Em três meses, preço das casas subiu 7% numa freguesia de Lisboa e 17% noutra do Porto

Nos municípios de Lisboa e do Porto, o metro quadrado ficou 80 euros mais caro no espaço de apenas três meses. Quando se faz a comparação anual, os aumentos chegam a ultrapassar os 40%.

Os preços das casas estão a disparar em Portugal, mas a evolução é muito díspar nos vários pontos do país. Se há municípios onde o metro quadrado não só está a ficar mais barato, como não chega aos 200 euros — é o caso de Boticas, Penalva do Castelo ou Vimioso –, há outros onde quem quiser comprar casa terá de pagar mais de 1.500 euros por metro quadrado. É nos principais centros urbanos do país que se conhecem os maiores aumentos: em Lisboa, há freguesias onde o preço do metro quadrado aumentou 7% no espaço de apenas três meses. Há até uma freguesia, no Porto, em que o aumento foi de quase 17%.

Lisboa é o município mais caro do país para comprar casa. Na capital, o preço mediano do metro quadrado era, no terceiro trimestre do ano passado, de 2.315 euros. É um aumento de 3,77%, ou mais 84 euros, em relação aos 2.231 que tinham sido registados no segundo trimestre, e de 15,5% em relação aos preços de 2016.

Metro quadrado custa 2.315 euros em Lisboa

Quando a comparação é feita com os preços de 2016, há subidas superiores a 30% ou mesmo 40% em algumas freguesias da capital. Em Santo António (onde fica a zona do Marquês de Pombal e Avenida da Liberdade), o metro quadrado disparou 46% em relação ao que se verificava em 2016 e está agora nos 3.425 euros. Já a Misericórdia, onde fica o Cais do Sodré e o Chiado, é a zona mais cara, com o metro quadrado a aumentar 38,5% no espaço de um ano, para os 3.440 euros.

Mas, na comparação em cadeia, os aumentos também são expressivos, sobretudo tendo em conta que ocorreram no espaço de apenas três meses. Só há duas freguesias onde os preços caíram: Marvila, a zona mais barata da cidade para comprar casa, onde o metro quadrado custa 1.559 euros, e Belém, com um valor mediano de 2.500 euros por metro quadrado.

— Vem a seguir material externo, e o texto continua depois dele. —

(* ===== verification/NodeApp.v ===== *)
(** The beacon node's program:
    [src/software/mcu/sx1276-mqttsn-node/src/node.ino], built for the ESP8266.

    An earlier program than the leaf's, over the same client, link and radio: it
    connects, registers a topic and publishes three readings without
    acknowledgement, then sleeps. Console output, the LED and the pins are left
    out, and with them what only they use ([regackTimedown], [connectTimedown],
    [regack_ttl]); [ESP.deepSleep] is an event, after which the code runs on. *)
From S2P Require Import Prelude Format Mqttsn Radio Link Sensors LeafApp.

Record my_data_t := MyData { bootversion : Z; bootmode : Z; demo_vcc : Z; cycles : Z }.

(** What the pressure sensor's driver returns; the pressure is never NaN. *)
Record reading := Reading { pressure : float; temperature : float; altitude : float }.

Definition PCF8591 := Z.shiftr 0x90 1.

Definition BUF : nat := 66.

(** The text of [poll_bmp]: the temperature and the altitude are truncated, the
    pressure is rounded down. *)
Definition bmp_text (r : reading) : option (list Z) :=
  p ← int_of (floorf (pressure r)); pf ← fraction (pressure r);
  t ← int_of (temperature r); tf ← fraction (temperature r);
  a ← int_of (altitude r); af ← fraction (altitude r);
  Some (str "HPA=" ++ sdec p ++ str "." ++ sdec pf ++ str " DEGC=" ++ sdec t ++ str "." ++ sdec tf
        ++ str " ALT=" ++ sdec a ++ str "." ++ sdec af).

Definition is_zero (f : float) : bool := match f with SpecFloat.S754_zero _ => true | _ => false end.

Definition adc_text (v : list Z) : list Z :=
  match v with
  | [a; b; c; d] => hex 2 a ++ [32] ++ hex 2 b ++ [32] ++ hex 2 c ++ [32] ++ hex 2 d
  | _ => []
  end.

Definition demo_text (demo : my_data_t) (sdk : list Z) : list Z :=
  hex 2 (bootversion demo) ++ [32] ++ hex 2 (bootmode demo) ++ [32] ++ dec (demo_vcc demo) ++ [32]
  ++ dec (cycles demo) ++ [32] ++ sdk.

Section Node.
Context {W : Type} `{HS : Spi W} {B : Type} `{HW : Wire B}.

Record mote := Mote {
  radio_node : node (W := W);
  wire_bus : B;
  started_ok : bool;
  bmp_good : bool;
  bmp_buf : list Z;
  bmp_len : Z;
  adc_buf : list Z;
  adc_len : Z;
  counts : Metrics;
  timeElapsed : Z;                (* when it was last set to 0 *)
  need_connect : bool;
  sent_connect : bool;
  need_rx : bool;
  all_done_nearly : bool;
  wait_regack : bool;
  naps : list Z                   (* the [deepSleep] calls, in milliseconds *) }.
Abbreviation M := (ST mote).

Definition put_node (x : node) (m : mote) : mote :=
  Mote x (wire_bus m) (started_ok m) (bmp_good m) (bmp_buf m) (bmp_len m) (adc_buf m) (adc_len m)
    (counts m) (timeElapsed m) (need_connect m) (sent_connect m) (need_rx m) (all_done_nearly m)
    (wait_regack m) (naps m).
Definition put_bus (x : B) (m : mote) : mote :=
  Mote (radio_node m) x (started_ok m) (bmp_good m) (bmp_buf m) (bmp_len m) (adc_buf m) (adc_len m)
    (counts m) (timeElapsed m) (need_connect m) (sent_connect m) (need_rx m) (all_done_nearly m)
    (wait_regack m) (naps m).
Definition put_started (b : bool) (m : mote) : mote :=
  Mote (radio_node m) (wire_bus m) b (bmp_good m) (bmp_buf m) (bmp_len m) (adc_buf m) (adc_len m)
    (counts m) (timeElapsed m) (need_connect m) (sent_connect m) (need_rx m) (all_done_nearly m)
    (wait_regack m) (naps m).
Definition put_bmp (good : bool) (buf : list Z) (n : Z) (m : mote) : mote :=
  Mote (radio_node m) (wire_bus m) (started_ok m) good buf n (adc_buf m) (adc_len m)
    (counts m) (timeElapsed m) (need_connect m) (sent_connect m) (need_rx m) (all_done_nearly m)
    (wait_regack m) (naps m).
Definition put_adc (buf : list Z) (n : Z) (m : mote) : mote :=
  Mote (radio_node m) (wire_bus m) (started_ok m) (bmp_good m) (bmp_buf m) (bmp_len m) buf n
    (counts m) (timeElapsed m) (need_connect m) (sent_connect m) (need_rx m) (all_done_nearly m)
    (wait_regack m) (naps m).
Definition put_counts (c : Metrics) (t : Z) (m : mote) : mote :=
  Mote (radio_node m) (wire_bus m) (started_ok m) (bmp_good m) (bmp_buf m) (bmp_len m) (adc_buf m)
    (adc_len m) c t (need_connect m) (sent_connect m) (need_rx m) (all_done_nearly m)
    (wait_regack m) (naps m).
(** [need_connect], [sent_connect], [all_done_nearly] and [wait_regack]. *)
Definition put_flags (need sent done regack : bool) (m : mote) : mote :=
  Mote (radio_node m) (wire_bus m) (started_ok m) (bmp_good m) (bmp_buf m) (bmp_len m) (adc_buf m)
    (adc_len m) (counts m) (timeElapsed m) need sent (need_rx m) done regack (naps m).
Definition log_nap (ms : Z) (m : mote) : mote :=
  Mote (radio_node m) (wire_bus m) (started_ok m) (bmp_good m) (bmp_buf m) (bmp_len m) (adc_buf m)
    (adc_len m) (counts m) (timeElapsed m) (need_connect m) (sent_connect m) (need_rx m)
    (all_done_nearly m) (wait_regack m) (naps m ++ [ms]).

Definition with_node {X} (k : ST node X) : M X :=
  fun m => match k (radio_node m) with
           | Some (x, n) => Some (x, put_node n m) | None => None end.
Definition with_bus {X} (k : ST B X) : M X :=
  fun m => match k (wire_bus m) with
           | Some (x, b) => Some (x, put_bus b m) | None => None end.

Definition set_clock (ms : Z) : M () :=
  with_node (on_client (modify (fun w => World (obj w) (ext w) (sent w) ms))).
Definition delay (ms : Z) : M () := with_node (on_radio (Radio.pause ms));; with_bus (Sensors.pause ms).

Definition go_to_sleep (ms : Z) : M () := modify (log_nap ms);; delay 500.

(** * The sensors *)
Definition poll_bmp (r : reading) : M () :=
  if is_zero (pressure r) then mret ()
  else
    m ← get;
    text ← lift_opt (bmp_text r);
    buf ← lift_opt (snprintf (bmp_buf m) 0 BUF text);
    modify (put_bmp (bmp_good m) buf (u8 (Z.of_nat (length text)))).

Definition poll_adc : M () :=
  v ← with_bus (begin_tx PCF8591;; put_byte 4;; end_tx;; request PCF8591 5;; get_byte;;
                a ← get_byte; b ← get_byte; c ← get_byte; d ← get_byte; end_tx;;
                mret [u8 a; u8 b; u8 c; u8 d]);
  m ← get;
  buf ← lift_opt (snprintf (adc_buf m) 0 BUF (adc_text v));
  modify (put_adc buf (u8 (Z.of_nat (length (adc_text v))))).

(** The two readings of the pressure sensor, and whether its driver starts. *)
Definition setup (begins : bool) (r1 r2 : reading) : M () :=
  delay 1000;;
  when begins (poll_bmp r1;; modify (fun m => put_bmp true (bmp_buf m) (bmp_len m) m));;
  poll_adc;;
  delay 10;;
  delay 50;;
  ok ← with_node Link.Begin;
  modify (put_started ok);;
  m ← get;
  when (bmp_good m) (poll_bmp r2);;
  poll_adc.

(** * The program *)
Section Program.
(** As for the leaf; [frame] is the address of [TOPIC] in [loop]. *)
Context (deref : Z -> list Z) (junk : Z) (uninit : nat -> list Z) (frame : Z).
(** What the chip and its library report. *)
Context (demo : my_data_t) (sdk : list Z).

Definition TOPIC : list Z := str "sentrifarm/node/beacon".

(** [publish] with a pointer and a length. *)
Definition publish_bytes (topic_id : Z) (buf : list Z) (n : Z) : M () :=
  data ← lift_opt (load buf 0 (Z.to_nat n));
  with_node (method (publish FLAG_QOS_0 topic_id data)).

Definition try_publish (topic_id : Z) : M () :=
  delay 1500;;
  m ← get;
  (if 0 <? bmp_len m then publish_bytes topic_id (bmp_buf m) (bmp_len m)
   else publish_bytes topic_id (str "BMP_BAD") 7);;
  delay 1500;;
  m ← get;
  publish_bytes topic_id (adc_buf m) (adc_len m);;
  pub_buf ← lift_opt (snprintf (uninit BUF) 0 BUF (demo_text demo sdk));
  delay 1500;;
  publish_bytes topic_id pub_buf (u8 (Z.of_nat (length (demo_text demo sdk))));;
  delay 1500;;
  modify (fun m => put_flags (need_connect m) (sent_connect m) true (wait_regack m) m).

(** [loop] once nothing is awaited any more. *)
Definition use_topic : M () :=
  modify (fun m => put_flags false (sent_connect m) (all_done_nearly m) (wait_regack m) m);;
  m ← get;
  let '(topic_id, _) := find_topic_id (fun p => if p =? frame then TOPIC else deref p) TOPIC 0
                          (obj (client (radio_node m))) in
  if 0xffff =? topic_id then
    ok ← with_node (method (Mqttsn.register_topic frame TOPIC));
    if negb ok then go_to_sleep 1000
    else modify (fun m => put_flags (need_connect m) (sent_connect m) (all_done_nearly m) true m)
  else
    when (all_done_nearly m) (go_to_sleep 10000);;
    try_publish topic_id.

(** [loop] after the reception of a message. *)
Definition respond : M () :=
  modify (fun m => put_flags (need_connect m) (sent_connect m) (all_done_nearly m) false m);;
  with_node (on_client (on_ext ResetDisconnect));;
  waiting ← with_node (method (wait_for_response (leaf_vtable deref junk)));
  m ← get;
  if (waiting : bool) then
    when (DidDisconnect (ext (client (radio_node m)))) (go_to_sleep 1000)
  else use_topic.

(** The reception of [loop]: [ok]. *)
Definition receive (fuel : nat) : M bool :=
  '(got, crc) ← with_node (Link.TryReceive (leaf_vtable deref junk) fuel);
  modify (fun m => put_counts ((if (got : bool) then count_rx else if (crc : bool) then count_crc else count_timeout)
                                 (counts m)) (timeElapsed m) m);;
  when got (delay 200);;
  mret got.

(** The part of [loop] after the reception. *)
Definition finish_turn (ok : bool) (now : Z) : M () :=
  m ← get;
  let report := 6000 <? elapsedMillis now (timeElapsed m) in
  when report (modify (fun m => put_counts (counts m) now m));;
  if report && all_done_nearly m then go_to_sleep 10000
  else if negb ok then mret ()
  else respond.

(** [now] is the time before the reception, [now'] the time after it. *)
Definition loop (fuel : nat) (now now' : Z) : M () :=
  m ← get;
  if negb (started_ok m) then delay 500;; delay 500
  else
    set_clock now;;
    when (need_connect m && negb (sent_connect m))
      (with_node (method (connect 0 30 (str "sfnode1")));;
       modify (fun m => put_flags (need_connect m) true false (wait_regack m) m));;
    ok ← (if need_rx m then receive fuel else mret false);
    set_clock now';;
    finish_turn ok now'.
End Program.
End Node.
Arguments mote W B : clear implicits.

Em todas as outras freguesias, os preços aumentaram, e muito. No espaço de apenas três meses, os valores subiram 7,14% em Arroios, para um preço mediano de 2.266 euros por metro quadrado, naquele que foi o maior aumento em cadeia. Há outras quatro freguesias onde os preços aumentaram 6% ou mais de um trimestre para outro: Estrela, Misericórdia, Areeiro e Santa Clara. Já em termos absolutos, foi na Misericórdia que o metro quadrado ficou mais caro, aumentando em 196 euros em apenas um trimestre.

A Misericórdia passou, assim, a ser a freguesia mais cara de Lisboa, ultrapassando Santo António. Já os Olivais deixaram de ser a freguesia mais barata, lugar que passou a ser ocupado por Marvila.

Em três meses, preços sobem 3,7% no município de Lisboa

No Porto, há subidas ainda mais expressivas. Os preços do município fixaram-se em 1.254 euros por metro quadrado no terceiro trimestre, o que representa um aumento de 14% em relação a 2016 e de 7% (mais 83 euros) quando comparados com o segundo trimestre de 2017. Também aqui, há crescimentos a dois dígitos em termos homólogos. Foi o caso da união de freguesias de Cedofeita, Santo Ildefonso, Sé, Miragaia, São Nicolau e Vitória, onde o metro quadrado se fixou em 1.445 euros no final de setembro do ano passado, mais 41% do um ano antes.

Metro quadrado custa 1.254 euros no Porto

Os valores são bastante inferiores aos de Lisboa, mas não só não há qualquer freguesia em que os preços tenham diminuído na comparação em cadeia, como o ritmo de crescimento é muito mais acelerado em algumas zonas. Em Cedofeita, Santo Ildefonso, Sé, Miragaia, São Nicolau e Vitória, os preços dispararam 16,81% do segundo para o terceiro trimestre de 2017, com o metro quadrado a aumentar em 208 euros em três meses. Já em Paranhos, os preços aumentaram em 7,84% entre o segundo e o terceiro trimestre do ano passado, para 1.155 euros por metro quadrado.

O ranking por preços mantém-se quase igual no Porto. A união de freguesias de Aldoar, Foz do Douro e Nevogilde continua a ser mais cara e a Campanhã mantém-se como a mais barata.